Our e-bulletin: Sharing Practice to improve care for people with dementia
We've included some illustrative case studies from the action plans in our e-bulletin (pdf) which we hope will be useful.
Thank you very much to everyone who submitted their action plans to us at the end of Round 3 and to those who contributed to the bulletin. If you have an article or idea which you'd like to share with us for a future bulletin, please contact us.
Information about the content of delirium screen and assessment
After analysing the data collected for Round 3, it became apparent that audit questions about delirium might be inconsistently interpreted, both within and between hospital sites.
Hospitals were asked to submit data for a Spotlight audit focusing on the identification and assessment of delirium in order to look at variance in interpretation and to gain more accurate knowledge of the extent to which assessments are not performed.
117 of 199 hospitals participated and were asked to complete 20 sets of casenotes per hospital which focussed on delirium screening and assessment.
- Sample copy of the tool. (doc)
The full report is now available, this includes; key findings, recommendations, discussion of results, and a full breakdown of results from the national data set.
- Full report (pdf)
A high proportion of patients with dementia admitted as emergencies to hospital did not receive an initial assessment for delirium, even after adjustment
After taking account of the greater number of initial assessments identified by the additional questions included in the questionnaire, we found that 32% of patients with dementia, admitted to hospital as an emergency, did not have an initial assessment or screen for delirium.
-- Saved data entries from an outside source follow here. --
(** C9: credentials and the environment.  When the handler reaches the
    call of the generator, the generator runs in the state that the
    preparation left, and in that state, for each of the three
    providers: if the request holds a credential for it (a value that
    counts as true), the provider's environment variable is that
    credential; if the request holds none (the field is absent, or its
    value counts as false), the provider's variable is what it was before
    the request. *)
Theorem credentials_in_environ_before_generator data (rnd : list byte) w
    (args : gen_args) w1 :
  prepare data w = (Ok args, w1) →
  generate_body data rnd w =
    bind (generate_podcast P (urls args) (conversation_config args)
            (tts_model args) (longform args))
         (handle_result rnd) w1 ∧
  ∀ field var, (field, var) ∈ providers →
    match data !! field with
    | Some v => if truthy (w_heap w) v
                then ∃ s, v = VStr s ∧ w_environ w1 !! var = Some s
                else w_environ w1 !! var = w_environ w !! var
    | None => w_environ w1 !! var = w_environ w !! var
    end.
Proof.
  intros Hprep. split.
  { unfold generate_body. by rewrite (bind_ok _ _ _ _ _ Hprep). }
  unfold prepare in Hprep.
  apply bind_ok_inv in Hprep as (u & wc & Hcred & Hconf).
  pose proof (keeps_environ_configure data wc) as Henv.
  rewrite Hconf in Henv. cbn in Henv. rewrite Henv. clear Hconf Henv.
  unfold set_credentials in Hcred.
  apply bind_ok_inv in Hcred as (u1 & wa & H1 & Hcred).
  apply bind_ok_inv in Hcred as (u2 & wb & H2 & H3).
  apply set_credential_ok_inv in H1 as (Hh1 & _ & Ho1 & Hs1).
  apply set_credential_ok_inv in H2 as (Hh2 & _ & Ho2 & Hs2).
  apply set_credential_ok_inv in H3 as (Hh3 & _ & Ho3 & Hs3).
  rewrite Hh2, Hh1 in Hs3. rewrite Hh1 in Hs2.
  intros field var Hin. unfold providers in Hin.
  repeat (apply elem_of_cons in Hin as [[= -> ->] | Hin]).
  - rewrite (Ho3 "OPENAI_API_KEY"), (Ho2 "OPENAI_API_KEY") by discriminate. exact Hs1.
  - rewrite (Ho3 "GEMINI_API_KEY") by discriminate.
    destruct (data !! "google_key") as [v|]; [destruct (truthy (w_heap w) v)|];
      [done | | ]; by rewrite Hs2, (Ho1 "GEMINI_API_KEY") by discriminate.
  - destruct (data !! "elevenlabs_key") as [v|]; [destruct (truthy (w_heap w) v)|];
      [done | | ];
      by rewrite Hs3, (Ho2 "ELEVENLABS_API_KEY"), (Ho1 "ELEVENLABS_API_KEY") by discriminate.
  - by apply elem_of_nil in Hin.
Qed.

(** ** The generated file name *)

Lemma hex_digits_lower (b : byte) :
  is_lower_hex (hex_digit (Byte.to_N b / 16)) = true ∧
  is_lower_hex (hex_digit (Byte.to_N b mod 16)) = true.
Proof. by destruct b. Qed.

Lemma hex_length (bs : list byte) : String.length (hex bs) = (2 * length bs)%nat.
Proof. induction bs as [|b bs IH]; [done|]. cbn [hex String.length length]. lia. Qed.

Lemma hex_lower (bs : list byte) :
  forallb is_lower_hex (String.list_ascii_of_string (hex bs)) = true.
Proof.
  induction bs as [|b bs IH]; [done|].
  cbn [hex String.list_ascii_of_string forallb].
  destruct (hex_digits_lower b) as [-> ->]. by rewrite IH.
Qed.

(** ** The result of the generator *)

Lemma store_artifact_run (rnd : list byte) (src : val) w :
  store_artifact (P:=P) rnd src w =
    match copy2 P src (os_path_join (TEMP_DIR P) (podcast_filename rnd)) (w_files w) with
    | (Ok _, f) =>
        (Ok {[ "audioUrl" := VStr ("/audio/" +:+ podcast_filename rnd) ]},
         World (w_heap w) (w_environ w) f)
    | (Raise e, f) => (Raise e, World (w_heap w) (w_environ w) f)
    end.
Proof. reflexivity. Qed.

(** The request ends as the handling of the result ends. *)
Lemma endpoint_after_generator data (rnd : list byte) w (args : gen_args) w1
    (result : gen_result) w2 :
  prepare data w = (Ok args, w1) →
  generate_podcast P (urls args) (conversation_config args) (tts_model args)
    (longform args) w1 = (Ok result, w2) →
  generate_podcast_endpoint data rnd w =
    match handle_result rnd result w2 with
    | (Ok body, w3) => (Ok body, w3)
    | (Raise e, w3) => (Raise (HTTPException 500 (str_exn P e)), w3)
    end.
Proof.
  intros Hprep Hgen. unfold generate_podcast_endpoint, generate_body.
  by rewrite (bind_ok _ _ _ _ _ Hprep), (bind_ok _ _ _ _ _ Hgen).
Qed.

Lemma ends_with_copy_intro data (rnd : list byte) w (args : gen_args) w1
    (result : gen_result) w2 (src : val) :
  prepare data w = (Ok args, w1) →
  generate_podcast P (urls args) (conversation_config args) (tts_model args)
    (longform args) w1 = (Ok result, w2) →
  handle_result rnd result w2 = store_artifact rnd src w2 →
  ends_with_copy data rnd w src w2.
Proof.
  intros Hprep Hgen Hres. unfold ends_with_copy. cbv zeta.
  rewrite (endpoint_after_generator _ _ _ _ _ _ _ Hprep Hgen), Hres, store_artifact_run.
  by destruct (copy2 P src _ (w_files w2)) as [[u|e] f].
Qed.

(** C7, amended: the result of the generator.  The file name is
    "podcast_", sixteen lowercase hexadecimal digits, ".mp3".  If the
    result is a string naming an existing file, or an object with an
    [audio_path] attribute that counts as true, the handler calls
    [shutil.copy2] from that path to the file of that name in the
    artifact directory; the request returns {"audioUrl":
    "/audio/<filename>"} if the copy goes through and fails with status
    500 if the copy raises.  For every other result the request fails
    with status 500. *)
Theorem generate_result_handling data (rnd : list byte) w (args : gen_args) w1
    (result : gen_result) w2 :
  length rnd = 8%nat →
  prepare data w = (Ok args, w1) →
  generate_podcast P (urls args) (conversation_config args) (tts_model args)
    (longform args) w1 = (Ok result, w2) →
  (∃ x, podcast_filename rnd = "podcast_" +:+ x +:+ ".mp3" ∧
        String.length x = 16%nat ∧
        forallb is_lower_hex (String.list_ascii_of_string x) = true) ∧
  (∀ s, result = ResVal (VStr s) → isfile P s (w_files w2) = true →
        ends_with_copy data rnd w (VStr s) w2) ∧
  (∀ attrs src, result = ResObj attrs → attrs !! "audio_path" = Some src →
        truthy (w_heap w2) src = true → ends_with_copy data rnd w src w2) ∧
  ((∀ s, result = ResVal (VStr s) → isfile P s (w_files w2) = false) →
   (∀ attrs src, result = ResObj attrs → attrs !! "audio_path" = Some src →
        truthy (w_heap w2) src = false) →
   generate_podcast_endpoint data rnd w =
     (Raise (HTTPException 500 (str_exn P invalid_result)), w2)).
Proof.
  intros Hlen Hprep Hgen. split; [|split; [|split]].
  - exists (hex rnd). split; [done|]. split; [|apply hex_lower].
    rewrite hex_length, Hlen. done.
  - intros s -> Hfile. apply (ends_with_copy_intro _ _ _ _ _ _ _ _ Hprep Hgen).
    unfold handle_result, existing_path. by rewrite Hfile.
  - intros attrs src -> Hattr Htrue. apply (ends_with_copy_intro _ _ _ _ _ _ _ _ Hprep Hgen).
    unfold handle_result, existing_path, populated_audio_path. by rewrite Hattr, Htrue.
  - intros Hstr Hobj. rewrite (endpoint_after_generator _ _ _ _ _ _ _ Hprep Hgen).
    unfold handle_result, existing_path, populated_audio_path.
    destruct result as [v|attrs].
    + destruct v; try done. by rewrite (Hstr s).
    + destruct (attrs !! "audio_path") as [src|] eqn:Hattr; [|done].
      by rewrite (Hobj attrs src).
Qed.

(** ** Failures *)


(** ** Creativity *)

Lemma keeps_store_ret {A : Type} (a : A) : keeps_store (ret (P:=P) a).
Proof. by intros w l. Qed.

Lemma keeps_store_raise {A : Type} e : keeps_store (raise (P:=P) (A:=A) e).
Proof. by intros w l. Qed.

Lemma keeps_store_bind {A B : Type} (m : M P A) (k : A → M P B) :
  keeps_store m → (∀ a, keeps_store (k a)) → keeps_store (bind m k).
Proof.
  intros Hm Hk w l. unfold bind. specialize (Hm w l).
  destruct (m w) as [[a|e] w1]; cbn in *; [|done].
  by rewrite Hk.
Qed.

Lemma keeps_store_new_dict_empty : keeps_store (new_dict (P:=P) ∅).
Proof. intros w l. rewrite new_dict_empty_run. cbn. apply deref_alloc_empty. Qed.

Lemma keeps_store_py_get (obj key : val) (dflt : M P val) :
  keeps_store dflt → keeps_store (py_get obj key dflt).
Proof.
  intros Hd. unfold py_get.
  destruct obj; try apply keeps_store_raise.
  apply keeps_store_bind; [done|]. intros d.
  destruct key; try apply keeps_store_ret; try apply keeps_store_raise.
  by intros w.
Qed.

Lemma keeps_store_data_get data (key : string) (dflt : M P val) :
  keeps_store dflt → keeps_store (data_get data key dflt).
Proof.
  intros Hd. apply keeps_store_bind; [done|]. intros d. apply keeps_store_ret.
Qed.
At just under one third of the sample, this remains a very high proportion of people at high risk of delirium and requires improvement.
Questions about initial screen or assessment for delirium are inconsistently interpreted
Variation is apparent in the approach hospitals take to carrying out and recording the assessment of delirium, as questions about an initial screen or assessment for delirium are inconsistently interpreted. In 219 (10%) case notes, auditors reported no screen, but questions about specific assessments found that it had taken place.
Following adjustment allowing for responses for the follow up questions, results for individual hospitals improved by an average of 19% with individual hospitals seeing increases ranging from to 64 percentage points.
Over a quarter of patients have no confusion or cognitive tests recorded
27% of patients received no confusion or cognitive tests at all, as well as no initial screen. Cognitive assessment is an important part of comprehensive assessment which all patients with dementia admitted acutely should receive.
Delirium not included in discharge correspondence
Only 48% of patients whose casenotes recorded possible delirium at admission or after initial screening had this recorded on their discharge letter or summary.
All patients who have delirium during admission to hospital should have this information communicated to their General Practitioner (and Primary Care team) on discharge.